The reports reflect a great deal of variability in NP training
and how the NPs were utilized. Some viewed the nurse as a health
screener, almost in a health triage sort of role, and functioning
under the direct supervision of a physician (26,
27). Others focused
on the benefit the NP brought to the physicians. The presence
of a nurse who could focus on health maintenance issues was
seen as being of great assistance (28).
Delegating routine health problems to the nurse practitioner
for assessment and management freed physicians to focus on patients
with more complex or serious health problems (25).
Many authors suggested that the nurse could work with a great
deal of autonomy in patient care, developing a collaborative
relationship with physicians, rather than being merely technical
assistants (6, 7,
15, 22,
30-33). This was
illustrated in one study in which nurses worked in an ambulatory
clinic for those with chronic illness. Using individualized
care plans with medical and nursing objectives and standing
orders, they could handle 95% of patient visits (31).
In reviewing the few studies available about family nurse practitioners,
Pickard, Jr. (6) reported
that "nurse practitioners were able to manage between 67%
and 76.9% of patients without consulting with the physician"
(p. 267). That nurse practitioners could provide quality care
was documented repeatedly (11,
30-32).
Reflecting the idealism of the era, there was a great deal
of encouragement for nursing to nurture the talents and strength
of nurses, but augment those with skills learned from medical
colleagues. The NP and MD roles were seen as functioning in
complementary ways by many. Nursing was encouraged to recognize
that "health care is a broader concept than either medical
or traditional nursing" (34,
p. 94), to "not get lost in the dominant medical culture"
(24, p.688) and to
"integrate some medical functions with improved nursing
skills in the interest of the patient" (3,
p.631). Those writing at the time felt that "the special
talents of nurse practitioners and physicians (could) be used
in complementary instead of competing roles" (28,
p.269).
Towards the end of the early era of nurse practitioners, Watergate
had pushed aside talk of changes in health care. Nurse practitioners,
having received the support of nursing, medicine, public health,
consumers, and having filled a need in the health care system,
had survived and flourished in their first decade.

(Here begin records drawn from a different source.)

(** * StudentGroupingSystem: criteria, survey aggregation and grouping

    A shallow embedding of [survey.py], [criterion.py] and [course.py],
    and of the groups, groupings and groupers of [grouper.py], which is not
    among the sources and is modelled from sections 4.3 and 4.4 of the
    specification.

    Modelling conventions.
    - Python values that can occur as the [content] of an [Answer] are
      [None], integers, booleans, strings and flat lists of these; the
      items of a list are hashable, so that [set(content)] is defined on
      every list.
    - Python's [==] on those values is [py_eq]: [True == 1] and [False == 0]
      hold as in Python, and the hash of a value agrees with it, so a [dict]
      or a [set] keyed by such values is a [gmap] / [gset] over [atom_key].
    - A Python [float] is modelled by an exact rational number ([Q]); two
      floats are compared with [==] on [Q]. Rounding, infinities and the
      [OverflowError] of converting an integer beyond the largest float
      are not modelled: a property that depends on them is stated under
      the hypothesis that keeps the float computation exact or the
      conversion defined ([exact_score], [float_exact],
      [weights_convertible]).
    - A Python [str] is modelled by a [string] with one [ascii] for each
      character, so the characters are those with a code below 256.
    - A call that can raise returns a [result]: [Ok v] or [Raise e]. *)

From Stdlib Require Import ZArith QArith Lqa Lia List String.
From stdpp Require Import base decidable option list numbers countable
  strings gmap sorting.

Open Scope Z_scope.

(** ** Exceptions and results *)

Inductive exn : Set :=
| InvalidAnswerError
| TypeError
| ZeroDivisionError
| KeyError.

Inductive result (A : Type) : Type :=
| Ok (a : A)
| Raise (e : exn).

Arguments Ok {A} a.
Arguments Raise {A} e.

#[global] Instance result_ret : MRet result := fun A a => Ok a.

#[global] Instance result_bind : MBind result := fun A B k r =>
  match r with
  | Ok a => k a
  | Raise e => Raise e
  end.

(** [try: r except InvalidAnswerError: h] *)
Definition catch_invalid {A : Type} (r : result A) (h : A) : result A :=
  match r with
  | Raise InvalidAnswerError => Ok h
  | _ => r
  end.

(** ** Python values *)

Inductive atom : Set :=
| ANone
| AInt (z : Z)
| ABool (b : bool)
| AStr (s : string).

Inductive value : Set :=
| VAtom (a : atom)
| VList (l : list atom).

(** The class of a value under [==] and [hash]: a boolean is the integer
    0 or 1, everything else is itself. *)
Inductive key : Set :=
| KNone
| KInt (z : Z)
| KStr (s : string).

Definition atom_key (a : atom) : key :=
  match a with
  | ANone => KNone
  | AInt z => KInt z
  | ABool b => KInt (if b then 1 else 0)
  | AStr s => KStr s
  end.

#[global] Instance key_eq_dec : EqDecision key.
Proof. solve_decision. Defined.

Definition key_enc (k : key) : unit + (Z + string) :=
  match k with
  | KNone => inl tt
  | KInt z => inr (inl z)
  | KStr s => inr (inr s)
  end.

Definition key_dec (x : unit + (Z + string)) : key :=
  match x with
  | inl _ => KNone
  | inr (inl z) => KInt z
  | inr (inr s) => KStr s
  end.

#[global] Instance key_countable : Countable key.
Proof. apply (inj_countable' key_enc key_dec). by intros []. Defined.

Definition atom_eqb (a b : atom) : bool := bool_decide (atom_key a = atom_key b).

(** [x == y] *)
Definition py_eq (x y : value) : bool :=
  match x, y with
  | VAtom a, VAtom b => atom_eqb a b
  | VList l, VList m => bool_decide (map atom_key l = map atom_key m)
  | _, _ => false
  end.

(** [x in lst] *)
Definition py_in (x : value) (lst : list value) : bool :=
  existsb (fun o => py_eq o x) lst.

(** [set(lst)] for a list of hashable items *)
Definition py_set (l : list atom) : gset key := list_to_set (map atom_key l).

(** [float(n)] for an [int] and for a [len] *)
Definition float_of_int (z : Z) : Q := inject_Z z.
Definition float_of_len (n : nat) : Q := inject_Z (Z.of_nat n).

(** [x / y] on floats *)
Definition py_div (x y : Q) : result Q :=
  if Qeq_bool y 0 then Raise ZeroDivisionError else Ok (x / y)%Q.

(** ** survey.py: answers and questions *)

Record Answer : Set := mkAnswer { content : value }.

(** The four concrete question classes.  [YesNoQuestion] is the subclass of
    [MultipleChoiceQuestion] with options [[True, False]] and its own
    [validate_answer]. *)
Inductive Question : Set :=
| MultipleChoice (id_ : Z) (text : string) (options : list value)
| Numeric (id_ : Z) (text : string) (min_ max_ : Z)
| YesNo (id_ : Z) (text : string)
| Checkbox (id_ : Z) (text : string) (options : list value).

Definition question_id (q : Question) : Z :=
  match q with
  | MultipleChoice i _ _ | Numeric i _ _ _ | YesNo i _ | Checkbox i _ _ => i
  end.

Definition question_text (q : Question) : string :=
  match q with
  | MultipleChoice _ t _ | Numeric _ t _ _ | YesNo _ t | Checkbox _ t _ => t
  end.

Module MultipleChoiceQuestion.
(** [answer.content in self._options] *)
Definition validate_answer (_options : list value) (answer : Answer) : bool :=
  py_in (content answer) _options.

Definition get_similarity (answer1 answer2 : Answer) : result Q :=
  if py_eq (content answer1) (content answer2) then Ok 1%Q else Ok 0%Q.
End MultipleChoiceQuestion.

Module NumericQuestion.
(** [isinstance(content, int) and not isinstance(content, bool) and
    self._min <= content <= self._max] *)
Definition validate_answer (_min _max : Z) (answer : Answer) : bool :=
  match content answer with
  | VAtom (AInt z) => (_min <=? z) && (z <=? _max)
  | _ => false
  end.

(** The operand of an integer subtraction: [int] and [bool] have one,
    [None], [str] and [list] raise [TypeError]. *)
Definition as_int (v : value) : result Z :=
  match v with
  | VAtom (AInt z) => Ok z
  | VAtom (ABool b) => Ok (if b then 1 else 0)
  | _ => Raise TypeError
  end.

Definition get_similarity (_min _max : Z) (answer1 answer2 : Answer)
  : result Q :=
  c1 ← as_int (content answer1);
  c2 ← as_int (content answer2);
  let diff := Z.abs (c1 - c2) in
  let num_range := _max - _min in
  r ← py_div (float_of_int diff) (float_of_int num_range);
  Ok (1 - r)%Q.
End NumericQuestion.

Module YesNoQuestion.
(** [isinstance(answer.content, bool)] *)
Definition validate_answer (answer : Answer) : bool :=
  match content answer with
  | VAtom (ABool _) => true
  | _ => false
  end.
End YesNoQuestion.

Module CheckboxQuestion.
Definition is_str (a : atom) : bool :=
  match a with AStr _ => true | _ => false end.

Definition validate_answer (_options : list value) (answer : Answer) : bool :=
  match content answer with
  | VList l =>
      if (length l =? 0)%nat then false
      else if negb (length l =? size (py_set l))%nat then false
      else forallb (fun item => is_str item && py_in (VAtom item) _options) l
  | VAtom _ => false
  end.

(** [set(content)]: the items of a list, the characters of a string;
    [None], [int] and [bool] are not iterable. *)
Definition set_of (v : value) : result (gset key) :=
  match v with
  | VList l => Ok (py_set l)
  | VAtom (AStr s) =>
      Ok (py_set (map (fun c => AStr (String c EmptyString))
                      (list_ascii_of_string s)))
  | VAtom _ => Raise TypeError
  end.

Definition get_similarity (answer1 answer2 : Answer) : result Q :=
  set1 ← set_of (content answer1);
  set2 ← set_of (content answer2);
  let union := set1 ∪ set2 in
  if (size union =? 0)%nat then Ok 1%Q
  else
    let inter := set1 ∩ set2 in
    py_div (float_of_len (size inter)) (float_of_len (size union)).
End CheckboxQuestion.

(** Dynamic dispatch on the class of the question. *)
Definition validate_answer (q : Question) (answer : Answer) : bool :=
  match q with
  | MultipleChoice _ _ opts => MultipleChoiceQuestion.validate_answer opts answer
  | Numeric _ _ lo hi => NumericQuestion.validate_answer lo hi answer
  | YesNo _ _ => YesNoQuestion.validate_answer answer
  | Checkbox _ _ opts => CheckboxQuestion.validate_answer opts answer
  end.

The early years from 1965 to 1974 saw the development and
evaluation of types of educational programs and health care
providers. Studies published in medical journals supported the
quality and cost-effective care provided by nurse practitioners.
The 1960s, like the 1990s, was an era of change in health care.
Like then, there is still a shortage of, and maldistribution
of, primary care providers. There is an oversupply of physician
specialists, and there is discussion of "retrofitting"
them into primary care. This means increased competition for
patients--and the shrinking health care dollars they represent--by
a variety of health care professionals. The early years of nurse
practitioners were characterized by conflict over the role.
Yet creative physicians and nurses worked together to create
nurse practitioners as a means of maximizing the contribution
of each discipline to America's health, an effort which must
continue.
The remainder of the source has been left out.